◆ Requirement
Reproduce the records that follow exactly as they appear.

◆ Collected data
☆ ☆ ☆ ☆ ☆ ☆ ☆
(** Two tasks outside all groups are siblings. *)
Lemma rule_find_matching r0 r E q n l x y Q :
  holds r0 r E q n → queue_ok E q l → is_Some (E !! x) → is_Some (E !! y) →
  Q (TaskSe x, TaskSe y) r → returns (find_matching_se (TaskSe x) (TaskSe y)) r Q.
Proof.
  intros Hs Hq [ex Hx] [ey Hy] HQ. pose proof (qo_entities _ _ _ Hq x ex Hx) as Hfx.
  pose proof (qo_entities _ _ _ Hq y ey Hy) as Hfy. unfold find_matching_se.
  assert (∀ p e Q, E !! p = Some e → se_parent e = None → Q 1 r → returns (depth_se (TaskSe p)) r Q)
    as Hd.
  { intros p e Q' He Hp HQ'. unfold depth_se. do 3 fstep. eapply rule_ancestors; [exact Hs|].
    fstep. do 4 eexists. split_and!; [exact Hs|exact He|done|]. by fstep. }
  fstep. eapply Hd; [exact Hx|apply Hfx|]. fstep. eapply Hd; [exact Hy|apply Hfy|].
  change (Z.to_nat (1 - 1)) with 0%nat. cbn [walk_up]. do 6 fstep. cbn [match_groups].
  unfold is_same_group. do 2 fstep. eapply rule_cfs_rq_of; [exact Hs|exact Hx|apply Hfx|]. fstep.
  eapply rule_cfs_rq_of; [exact Hs|exact Hy|apply Hfy|]. fstep.
  change (0 =? 0) with true. cbv beta iota. by fstep.
Qed.

(** The decision of [check_preempt_wakeup]: nobody, or the running task. *)
Lemma rule_preempt_decision r0 r E q n l c p (ct t : task) (mark : bool) Q :
  holds r0 r E q n → queue_ok E q l → is_Some (E !! c) → p ∈ queued_set E →
  (∀ r' E' q' o, calm E q l E' q' → o = None ∨ o = Some (TaskSe c) → holds r0 r' E' q' n → Q o r') →
  returns (if (policy ct =? SCHED_IDLE) && negb (policy t =? SCHED_IDLE) then mret (Some (TaskSe c))
           else if negb (policy t =? SCHED_NORMAL) then mret None
           else
             m ← find_matching_se (TaskSe c) (TaskSe p);
             mc ← cfs_rq_of m.1;
             _ ← update_curr mc;
             w ← wakeup_preempt_entity m.1 m.2;
             if w =? 1 then
               _ ← (if mark then mret tt else set_next_buddy m.2);
               mret (Some m.1)
             else mret None) r Q.
Proof.
  intros Hs Hq [ec Hec] Hp HQ. pose proof (calm_refl _ _ _ Hq) as Hr.
  fstep; [fstep; eapply HQ; [exact Hr|by right|exact Hs]|].
  fstep; [fstep; eapply HQ; [exact Hr|by left|exact Hs]|]. fstep.
  eapply rule_find_matching; [exact Hs|exact Hq|by eexists|by apply queued_lookup|]. cbn [fst snd].
  fstep. eapply rule_cfs_rq_of; [exact Hs|exact Hec|apply (qo_entities _ _ _ Hq c ec Hec)|]. fstep.
  eapply rule_update_curr; [done|exact Hs|exact Hq|].
  pose proof (calm_run (clock_task r0) _ _ _ Hq) as Hcalm.
  set (s := run_curr (clock_task r0) E q) in *. pose proof (calm_ok _ _ _ _ _ Hcalm) as Hq1.
  clear Hs r. intros r Hs. fstep.
  assert (p ∈ queued_set s.1) as Hp1 by (by rewrite (same_links_queued _ _ (calm_links _ _ _ _ _ Hcalm))).
  eapply rule_wakeup_preempt; [done|exact Hs|exact Hq1| |by apply queued_lookup|].
  { destruct (same_links_lookup _ _ c ec (symmetry (calm_links _ _ _ _ _ Hcalm)) Hec)
      as (e & -> & _). by eexists. }
  clear Hs r. intros r v _ _ Hs. fstep; [|fstep; eapply HQ; [exact Hcalm|by left|exact Hs]]. fstep.
  destruct mark; [do 2 fstep; eapply HQ; [exact Hcalm|by right|exact Hs]|].
  eapply rule_set_next_buddy; [exact Hs|exact Hq1|done|]. clear Hs r. intros r q2 Hc2 Hs. fstep.
  eapply HQ; [by eapply calm_trans|by right|exact Hs].
Qed.

Lemma check_preempt_wakeup_ok r t p flags :
  fair_ok true r → tasks r !! curr r = Some t → class t = fair_sched_class → p ∈ fair_queued r →
  returns (check_preempt_wakeup p flags) r (λ _ r',
    fair_step true r (fair_queued r) (nr_running r) r').
Proof.
  intros Hf Ht Hc Hp. destruct (fair_start true r Hf) as (q & l & Hs & Hq & Hh & Hcu).
  pose proof (ents_lookup r _ t Ht) as He. pose proof (qo_entities _ _ _ Hq _ _ He) as Hfe.
  destruct (queued_lookup _ _ Hp) as [ep Hep]. pose proof (qo_entities _ _ _ Hq _ _ Hep) as Hfp.
  assert (∀ r' E' q', calm (ents r) q l E' q' → holds r r' E' q' (nr_running r) →
    fair_step true r (fair_queued r) (nr_running r) r') as Hend
    by (intros r' E' q' Hca Hs'; by eapply fair_step_calm).
  unfold check_preempt_wakeup. do 3 fstep. eapply rule_cfs_rq_of; [exact Hs|exact He|apply Hfe|].
  do 4 fstep. destruct (decide _); [fstep; eapply Hend; [by apply calm_refl|done]|]. fstep.
  eapply rule_cfs_rq_of; [exact Hs|exact Hep|apply Hfp|]. unfold throttled_hierarchy. do 4 fstep.
  rewrite Hbw. cbn [andb]. set (mark := feat_NEXT_BUDDY && _ && _). fstep.
  apply (returns_mono _ _ (λ _ r', ∃ q', calm (ents r) q l (ents r) q' ∧
    holds r r' (ents r) q' (nr_running r))).
  { destruct mark; [|fstep; exists q; split; [by apply calm_refl|done]].
    eapply rule_set_next_buddy; [exact Hs|exact Hq|done|]. eauto. }
  intros _ r1 (q1 & Hc1 & Hs1). pose proof (calm_ok _ _ _ _ _ Hc1) as Hq1. fstep.
  eapply rule_load_task; [exact Hs1|by eexists|]. intros ct _. fstep.
  eapply rule_load_task; [exact Hs1|by eexists|]. intros pt _.
  fstep; [fstep; by eapply Hend|]. fstep.
  eapply rule_preempt_decision; [exact Hs1|exact Hq1|by eexists|done|].
  intros r2 E2 q2 o Hc2 Ho Hs2. pose proof (calm_trans _ _ _ _ _ _ _ Hc1 Hc2) as Hc12.
  destruct Ho as [->| ->]; [fstep; by eapply Hend|].
  destruct (same_links_lookup _ _ _ _ (symmetry (calm_links _ _ _ _ _ Hc12)) He)
    as (e2 & He2 & Hl2).
  do 6 fstep. fstep; [fstep; by eapply Hend|]. fstep; [|fstep; by eapply Hend].
  eapply rule_set_last_buddy; [exact Hs2|apply Hc12| |].
  { apply orb_false_iff in Hb0 as [Hb0 _]. bsimp. apply elem_of_queued. exists e2. split; [done|].
    destruct (fe_on_rq e2 (qo_entities _ _ _ (calm_ok _ _ _ _ _ Hc12) _ _ He2)); [done|done]. }
  intros r3 q3 Hc3 Hs3. eapply Hend; [|exact Hs3]. by eapply calm_trans.
Qed.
☆ ☆ ☆ ☆ ☆ ☆ ☆
◆ Your response
(** Two tasks outside all groups are siblings. *)
Lemma rule_find_matching r0 r E q n l x y Q :
  holds r0 r E q n → queue_ok E q l → is_Some (E !! x) → is_Some (E !! y) →
  Q (TaskSe x, TaskSe y) r → returns (find_matching_se (TaskSe x) (TaskSe y)) r Q.
Proof.
  intros Hs Hq [ex Hx] [ey Hy] HQ. pose proof (qo_entities _ _ _ Hq x ex Hx) as Hfx.
  pose proof (qo_entities _ _ _ Hq y ey Hy) as Hfy. unfold find_matching_se.
  assert (∀ p e Q, E !! p = Some e → se_parent e = None → Q 1 r → returns (depth_se (TaskSe p)) r Q)
    as Hd.
  { intros p e Q' He Hp HQ'. unfold depth_se. do 3 fstep. eapply rule_ancestors; [exact Hs|].
    fstep. do 4 eexists. split_and!; [exact Hs|exact He|done|]. by fstep. }
  fstep. eapply Hd; [exact Hx|apply Hfx|]. fstep. eapply Hd; [exact Hy|apply Hfy|].
  change (Z.to_nat (1 - 1)) with 0%nat. cbn [walk_up]. do 6 fstep. cbn [match_groups].
  unfold is_same_group. do 2 fstep. eapply rule_cfs_rq_of; [exact Hs|exact Hx|apply Hfx|]. fstep.
  eapply rule_cfs_rq_of; [exact Hs|exact Hy|apply Hfy|]. fstep.
  change (0 =? 0) with true. cbv beta iota. by fstep.
Qed.

(** The decision of [check_preempt_wakeup]: nobody, or the running task. *)
Lemma rule_preempt_decision r0 r E q n l c p (ct t : task) (mark : bool) Q :
  holds r0 r E q n → queue_ok E q l → is_Some (E !! c) → p ∈ queued_set E →
  (∀ r' E' q' o, calm E q l E' q' → o = None ∨ o = Some (TaskSe c) → holds r0 r' E' q' n → Q o r') →
  returns (if (policy ct =? SCHED_IDLE) && negb (policy t =? SCHED_IDLE) then mret (Some (TaskSe c))
           else if negb (policy t =? SCHED_NORMAL) then mret None
           else
             m ← find_matching_se (TaskSe c) (TaskSe p);
             mc ← cfs_rq_of m.1;
             _ ← update_curr mc;
             w ← wakeup_preempt_entity m.1 m.2;
             if w =? 1 then
               _ ← (if mark then mret tt else set_next_buddy m.2);
               mret (Some m.1)
             else mret None) r Q.
Proof.
  intros Hs Hq [ec Hec] Hp HQ. pose proof (calm_refl _ _ _ Hq) as Hr.
  fstep; [fstep; eapply HQ; [exact Hr|by right|exact Hs]|].
  fstep; [fstep; eapply HQ; [exact Hr|by left|exact Hs]|]. fstep.
  eapply rule_find_matching; [exact Hs|exact Hq|by eexists|by apply queued_lookup|]. cbn [fst snd].
  fstep. eapply rule_cfs_rq_of; [exact Hs|exact Hec|apply (qo_entities _ _ _ Hq c ec Hec)|]. fstep.
  eapply rule_update_curr; [done|exact Hs|exact Hq|].
  pose proof (calm_run (clock_task r0) _ _ _ Hq) as Hcalm.
  set (s := run_curr (clock_task r0) E q) in *. pose proof (calm_ok _ _ _ _ _ Hcalm) as Hq1.
  clear Hs r. intros r Hs. fstep.
  assert (p ∈ queued_set s.1) as Hp1 by (by rewrite (same_links_queued _ _ (calm_links _ _ _ _ _ Hcalm))).
  eapply rule_wakeup_preempt; [done|exact Hs|exact Hq1| |by apply queued_lookup|].
  { destruct (same_links_lookup _ _ c ec (symmetry (calm_links _ _ _ _ _ Hcalm)) Hec)
      as (e & -> & _). by eexists. }
  clear Hs r. intros r v _ _ Hs. fstep; [|fstep; eapply HQ; [exact Hcalm|by left|exact Hs]]. fstep.
  destruct mark; [do 2 fstep; eapply HQ; [exact Hcalm|by right|exact Hs]|].
  eapply rule_set_next_buddy; [exact Hs|exact Hq1|done|]. clear Hs r. intros r q2 Hc2 Hs. fstep.
  eapply HQ; [by eapply calm_trans|by right|exact Hs].
Qed.

Lemma check_preempt_wakeup_ok r t p flags :
  fair_ok true r → tasks r !! curr r = Some t → class t = fair_sched_class → p ∈ fair_queued r →
  returns (check_preempt_wakeup p flags) r (λ _ r',
    fair_step true r (fair_queued r) (nr_running r) r').
Proof.
  intros Hf Ht Hc Hp. destruct (fair_start true r Hf) as (q & l & Hs & Hq & Hh & Hcu).
  pose proof (ents_lookup r _ t Ht) as He. pose proof (qo_entities _ _ _ Hq _ _ He) as Hfe.
  destruct (queued_lookup _ _ Hp) as [ep Hep]. pose proof (qo_entities _ _ _ Hq _ _ Hep) as Hfp.
  assert (∀ r' E' q', calm (ents r) q l E' q' → holds r r' E' q' (nr_running r) →
    fair_step true r (fair_queued r) (nr_running r) r') as Hend
    by (intros r' E' q' Hca Hs'; by eapply fair_step_calm).
  unfold check_preempt_wakeup. do 3 fstep. eapply rule_cfs_rq_of; [exact Hs|exact He|apply Hfe|].
  do 4 fstep. destruct (decide _); [fstep; eapply Hend; [by apply calm_refl|done]|]. fstep.
  eapply rule_cfs_rq_of; [exact Hs|exact Hep|apply Hfp|]. unfold throttled_hierarchy. do 4 fstep.
  rewrite Hbw. cbn [andb]. set (mark := feat_NEXT_BUDDY && _ && _). fstep.
  apply (returns_mono _ _ (λ _ r', ∃ q', calm (ents r) q l (ents r) q' ∧
    holds r r' (ents r) q' (nr_running r))).
  { destruct mark; [|fstep; exists q; split; [by apply calm_refl|done]].
    eapply rule_set_next_buddy; [exact Hs|exact Hq|done|]. eauto. }
  intros _ r1 (q1 & Hc1 & Hs1). pose proof (calm_ok _ _ _ _ _ Hc1) as Hq1. fstep.
  eapply rule_load_task; [exact Hs1|by eexists|]. intros ct _. fstep.
  eapply rule_load_task; [exact Hs1|by eexists|]. intros pt _.
  fstep; [fstep; by eapply Hend|]. fstep.
  eapply rule_preempt_decision; [exact Hs1|exact Hq1|by eexists|done|].
  intros r2 E2 q2 o Hc2 Ho Hs2. pose proof (calm_trans _ _ _ _ _ _ _ Hc1 Hc2) as Hc12.
  destruct Ho as [->| ->]; [fstep; by eapply Hend|].
  destruct (same_links_lookup _ _ _ _ (symmetry (calm_links _ _ _ _ _ Hc12)) He)
    as (e2 & He2 & Hl2).
  do 6 fstep. fstep; [fstep; by eapply Hend|]. fstep; [|fstep; by eapply Hend].
  eapply rule_set_last_buddy; [exact Hs2|apply Hc12| |].
  { apply orb_false_iff in Hb0 as [Hb0 _]. bsimp. apply elem_of_queued. exists e2. split; [done|].
    destruct (fe_on_rq e2 (qo_entities _ _ _ (calm_ok _ _ _ _ _ Hc12) _ _ He2)); [done|done]. }
  intros r3 q3 Hc3 Hs3. eapply Hend; [|exact Hs3]. by eapply calm_trans.
Qed.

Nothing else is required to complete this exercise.